The Software Monoculture argument is being made again in software development circles. The monoculture idea is borrowed from agricultural science where viruses and insects can devastate a uniform crop planting. This is exactly what wiped out a nascent hydroponics industry in the Maritimes, when only one basic variety of two crops were ravaged by infections. The argument is that with monoculture like Microsofts 90%++ desktop OS, browser and development tool monopolies; Ciscos equivalent hammerlock in network OS, and Java for cross platform development – IT shops and software developers are setting themselves up for attack by hackers and the like – because only one major software pathway has to be breeched, making the job easier.

So goes the argument made by Robert Lemos at CNET, that in effect using Firefox is smart because it reduces dependence on the IE browser monoculture. But Jeff Duntemann at SDTimes takes the argument one step further and argues that the monoculture flaw is even more basic – it is due to the almost total dependence on a common C/C++ language used in most software development today. So Jeff argues that its not the fact that Microsoft wrote “Just Good Enough” code for such a longtime but rather that all developers used (and most still do)C/C++.

And as Jeff argues there are perfectly rational reasons for doing so. ISVs and IT shops reduce costs by buying into a much bigger base of programming expertise – more eyes with more experience and therefore capable of finding bugs and at a cheaper cost than say Delphi or Java programmers. Then Jeff makes a cogent argument why this spreads to IT shops in general:
“In corporate IT, monoculture happens because IT doesn’t want to support diversity in a software ecosystem. Supporting multiple technologies costs way more than supporting only one, so IT prefers to pick a technology and force its use everywhere. Both of these issues are the result of free choices made for valid reasons. Monoculture is the result of genuine needs. Technological diversity may be good, but it costs, in dollars and in effort.”

And it is hard to disagree with Jeff. C/C++ has been security flawed for a very long time. The whole culture of C/C++ has been a petal to the metal culture in which C/C++ was as good as if not better than coding in Assembler for speed and performance. Such security measures such as “try/catch/finally”, exception escalation/resolution, restricted memory management and dynamic range/address checking were late imports to C/C++ from reliability and security conscious languages like Ada and Java.

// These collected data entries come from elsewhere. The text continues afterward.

(** * scripts/run_dpo.py: DPO reward-model evaluation script

    A shallow embedding of [scripts/run_dpo.py] and the properties of its
    command line, its batched inference loop, its per-subset scoring and
    its result files.

    Conventions of the embedding:
    - Python exceptions are values of [exn]; a computation that can raise
      returns a [result].  The tail of [main], which touches the local
      file system and the remote results repository, runs in the monad
      [Run], which threads a [World] and keeps the world reached when an
      exception is raised.
    - Python floats are IEEE binary64 values, [spec_float] with
      [prec = 53] and [emax = 1024].
    - Third-party libraries (accelerate, fastchat, transformers, torch,
      trl, huggingface_hub) and the repository's own [herm] package are
      interfaces: the classes [Libraries] and [Herm].
    - Logging and [print] calls write to the console only and are left
      out. *)

From Stdlib Require Import ZArith SpecFloat Ascii.
From stdpp Require Import base option list sorting strings gmap.

Local Open Scope Z_scope.

(** ** Exceptions and fallible computations *)

Inductive exn : Type :=
| IndexError
| AttributeError
| ValueError
| ZeroDivisionError
| FileExistsError
| FileNotFoundError
| IsADirectoryError
| LibraryError (msg : string).

Inductive result (A : Type) : Type :=
| Ok (a : A)
| Raise (e : exn).
Arguments Ok {A} a.
Arguments Raise {A} e.

#[global] Instance result_ret : MRet result := fun A a => Ok a.
#[global] Instance result_bind : MBind result := fun A B f m =>
  match m with
  | Ok a => f a
  | Raise e => Raise e
  end.

(** [[f(x) for x in l]] where [f] may raise: the first exception aborts
    the comprehension. *)
Fixpoint result_mapM {A B : Type} (f : A -> result B) (l : list A)
  : result (list B) :=
  match l with
  | [] => Ok []
  | x :: l' => y ← f x; ys ← result_mapM f l'; Ok (y :: ys)
  end.

(** ** Command line: [get_args] *)

Inductive py_value : Type :=
| PyNone
| PyStr (s : string)
| PyInt (z : Z)
| PyBool (b : bool).

Inductive arg_type : Type := type_str | type_int.

(** The argparse actions the script relies on.  [help_action] is the one
    [argparse.ArgumentParser()] registers by itself ([add_help] is true
    by default); it stores nothing in the namespace. *)
Inductive action : Type :=
| store (ty : arg_type) (default : py_value)
| store_true
| help_action.

Record argument : Type := {
  option_strings : list string;
  dest : string;
  act : action;
}.

Definition ArgumentParser : Type := list argument.

Definition ArgumentParser_new : ArgumentParser :=
  [ {| option_strings := ["-h"; "--help"]; dest := "help"; act := help_action |} ].

(** [dest] of a long option: the option string without its two leading
    dashes (none of the script's flags contains a further dash). *)
Definition dest_of (flag : string) : string :=
  String.substring 2 (String.length flag - 2)%nat flag.

Definition add_argument (p : ArgumentParser) (flag : string) (a : action)
  : ArgumentParser :=
  p ++ [ {| option_strings := [flag]; dest := dest_of flag; act := a |} ].

Definition get_args_parser : ArgumentParser :=
  let parser := ArgumentParser_new in
  let parser := add_argument parser "--model" (store type_str (PyStr "natolambert/gpt2-dummy-rm")) in
  let parser := add_argument parser "--ref_model" (store type_str (PyStr "natolambert/gpt2-dummy-rm")) in
  let parser := add_argument parser "--tokenizer" (store type_str PyNone) in
  let parser := add_argument parser "--chat_template" (store type_str (PyStr "tulu")) in
  let parser := add_argument parser "--do_not_save" store_true in
  let parser := add_argument parser "--batch_size" (store type_int (PyInt 64)) in
  let parser := add_argument parser "--pref_sets" store_true in
  parser.
(** ** Key generation *)

(** C5: on a live handle of either family, [generate_keypair] passes to
    the native routine a public-key buffer of [length_public_key] bytes
    and a secret-key buffer of [length_secret_key] bytes.  It never
    raises.  On status 0 it returns the bytes of the public-key buffer,
    [length_public_key] of them; on any other status it returns the
    integer 0.  Either way the object then holds the secret-key buffer,
    of [length_secret_key] bytes, whatever it held before, and
    [export_secret_key] returns it. *)
Theorem C5_generate_keypair_sizes_and_result :
  forall N (kem_lib : KEM.library N) (sig_lib : SIG.library N),
  (forall (self : KEM.OQS_KEM) (w : world N),
     KEM._kem self <> NULL ->
     let kem := KEM._kem self in
     let c := KEM.read_OQS_KEM kem_lib kem (native w) in
     let pk0 := create_string_buffer_size (KEM.length_public_key c) in
     let sk0 := create_string_buffer_size (KEM.length_secret_key c) in
     let out := KEM.OQS_KEM_keypair kem_lib kem pk0 sk0 (native w) in
     let rv := fst (fst (fst out)) in
     let public_key := written pk0 (snd (fst (fst out))) in
     let secret_key := written sk0 (snd (fst out)) in
     let w' := {| native := snd out;
                  trace := trace w ++ [Call_KEM_keypair kem pk0 sk0] |} in
     length pk0 = KEM.length_public_key c /\
     length sk0 = KEM.length_secret_key c /\
     length public_key = KEM.length_public_key c /\
     length secret_key = KEM.length_secret_key c /\
     exists self',
       KEM.generate_keypair kem_lib self w
       = (Ok (if (rv =? 0)%Z then PyBytes public_key else PyInt 0, self'),
          w') /\
       KEM.secret_key self' = Some secret_key /\
       KEM._kem self' = kem /\
       KEM.export_secret_key self' w' = (Ok secret_key, w')) /\
  (forall (self : SIG.OQS_SIG) (w : world N),
     SIG._sig self <> NULL ->
     let sig := SIG._sig self in
     let c := SIG.read_OQS_SIG sig_lib sig (native w) in
     let pk0 := create_string_buffer_size (SIG.length_public_key c) in
     let sk0 := create_string_buffer_size (SIG.length_secret_key c) in
     let out := SIG.OQS_SIG_keypair sig_lib sig pk0 sk0 (native w) in
     let rv := fst (fst (fst out)) in
     let public_key := written pk0 (snd (fst (fst out))) in
     let secret_key := written sk0 (snd (fst out)) in
     let w' := {| native := snd out;
                  trace := trace w ++ [Call_SIG_keypair sig pk0 sk0] |} in
     length pk0 = SIG.length_public_key c /\
     length sk0 = SIG.length_secret_key c /\
     length public_key = SIG.length_public_key c /\
     length secret_key = SIG.length_secret_key c /\
     exists self',
       SIG.generate_keypair sig_lib self w
       = (Ok (if (rv =? 0)%Z then PyBytes public_key else PyInt 0, self'),
          w') /\
       SIG.secret_key self' = Some secret_key /\
       SIG._sig self' = sig /\
       SIG.export_secret_key self' w' = (Ok secret_key, w')).
Proof.
  intros N kem_lib sig_lib. split.
  - intros self w live kem c pk0 sk0 out rv public_key secret_key w'.
    split; [apply length_create_string_buffer_size|].
    split; [apply length_create_string_buffer_size|].
    split; [unfold public_key; rewrite length_written;
            apply length_create_string_buffer_size|].
    split; [unfold secret_key; rewrite length_written;
            apply length_create_string_buffer_size|].
    exists (KEM.set_secret_key self secret_key).
    split; [exact (KEM_generate_keypair_run kem_lib self w live)|].
    split; [reflexivity|]. split; [reflexivity|].
    now rewrite KEM_export_secret_key_run.
  - intros self w live sig c pk0 sk0 out rv public_key secret_key w'.
    split; [apply length_create_string_buffer_size|].
    split; [apply length_create_string_buffer_size|].
    split; [unfold public_key; rewrite length_written;
            apply length_create_string_buffer_size|].
    split; [unfold secret_key; rewrite length_written;
            apply length_create_string_buffer_size|].
    exists (SIG.set_secret_key self secret_key).
    split; [exact (SIG_generate_keypair_run sig_lib self w live)|].
    split; [reflexivity|]. split; [reflexivity|].
    now rewrite SIG_export_secret_key_run.
Qed.

Lemma C5_witness :
  (exists self',
     KEM.generate_keypair Toy.kem Toy.kyber (Toy.boot 0%Z)
     = (Ok (PyBytes [x01; x02; x03; x04], self'),
        {| native := 0%Z;
           trace := [Call_KEM_keypair 32%Z [x00; x00; x00; x00]
                       [x00; x00; x00; x00; x00; x00]] |}) /\
     KEM.secret_key self' = Some [x0a; x0b; x0c; x0d; x0e; x0f]) /\
  (exists self',
     SIG.generate_keypair Toy.sig Toy.dilithium (Toy.boot 1%Z)
     = (Ok (PyInt 0, self'),
        {| native := 1%Z;
           trace := [Call_SIG_keypair 16%Z [x00; x00; x00; x00]
                       [x00; x00; x00; x00; x00; x00]] |}) /\
     SIG.secret_key self' = Some [x0a; x0b; x0c; x0d; x0e; x0f]).
Proof.
  destruct (C5_generate_keypair_sizes_and_result Z Toy.kem Toy.sig)
    as [HK HS].
  split.
  - destruct (HK Toy.kyber (Toy.boot 0%Z)) as (_ & _ & _ & _ & self' & H);
      [vm_compute; discriminate|].
    destruct H as (Hrun & Hsk & _). exists self'. split; assumption.
  - destruct (HS Toy.dilithium (Toy.boot 1%Z))
      as (_ & _ & _ & _ & self' & H); [vm_compute; discriminate|].
    destruct H as (Hrun & Hsk & _). exists self'. split; assumption.
Defined.

Lemma written_nil (buf : bytes) : written buf [] = buf.
Proof. unfold written. simpl. apply firstn_all. Qed.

But it is attitude and good programming practice too. Microsofts IIS was getting clobbered in comparison to Apaches Web server in terms of security and reliability. So Microsoft took an extreme security/reliability approach to IIS version 6 and produced code that has been nearly as good as Apaches code. But the problem is that IIS is a relatively small code base, Windows Server and its libraries are not. And because IIS+Windows falters more often than Linux+Apache, Apache has gained a lead in web server installations of 2 to 1 over IIS which it has not surrendered.

In effect I am arguing that a programming culture that supported “Just Good Enough” software for such a long time, goes a long way towards explaining the constant availability, reliability and security problems with Microsoft software. Also Redmond is going to have a hard time adapting to the rigors of the “-ties”: availability, interoperability, reliability and security. So despite, the proclamations from 4 years ago, that the .NET Framework would bring the “-ties” to Microsoft programming I have to say it again – I am from Missouri. Microsoft has yet to demonstrate they will consistently choose availability, reliability, security over the paparazzi glitz of transparent and 3D GUI or the expedience of bypassing .NET in their own development tools (.NET was not used in any major Microsoft software in a major way until SQL Server 2005…2006 or Visual Studio 2005).

Java and Ada were built on the disciplines of security, reliability, availability yet interoperability. The latter requirement, interoperability, raises the stakes on security, reliability and availability because interoperability means the riskier propositions of shared code, open interfaces, and various coupling versus performance trade-offs. Originally, .NET had this interoperability mandate with many university researchers and languages invited to join the CLR bandwagon and the Open Mono project developing a .NET version for Linux. But the costs of moving to the CLR framework for many languages has meant lost features and functionality fitting into the CLI/CLR/Common Base Library mold. And the Mono project has stopped trying to stay up with the latest changes in .NET and has much more limited goals. And the word interoperability can be barely spoken by top Microsoft managers. And now C++/CLR has achieved ascendancy over C# in the Redmond development world. Is a return to Glitz and Just Good Enough very far behind ? The problem is not monoculture, its moral culture.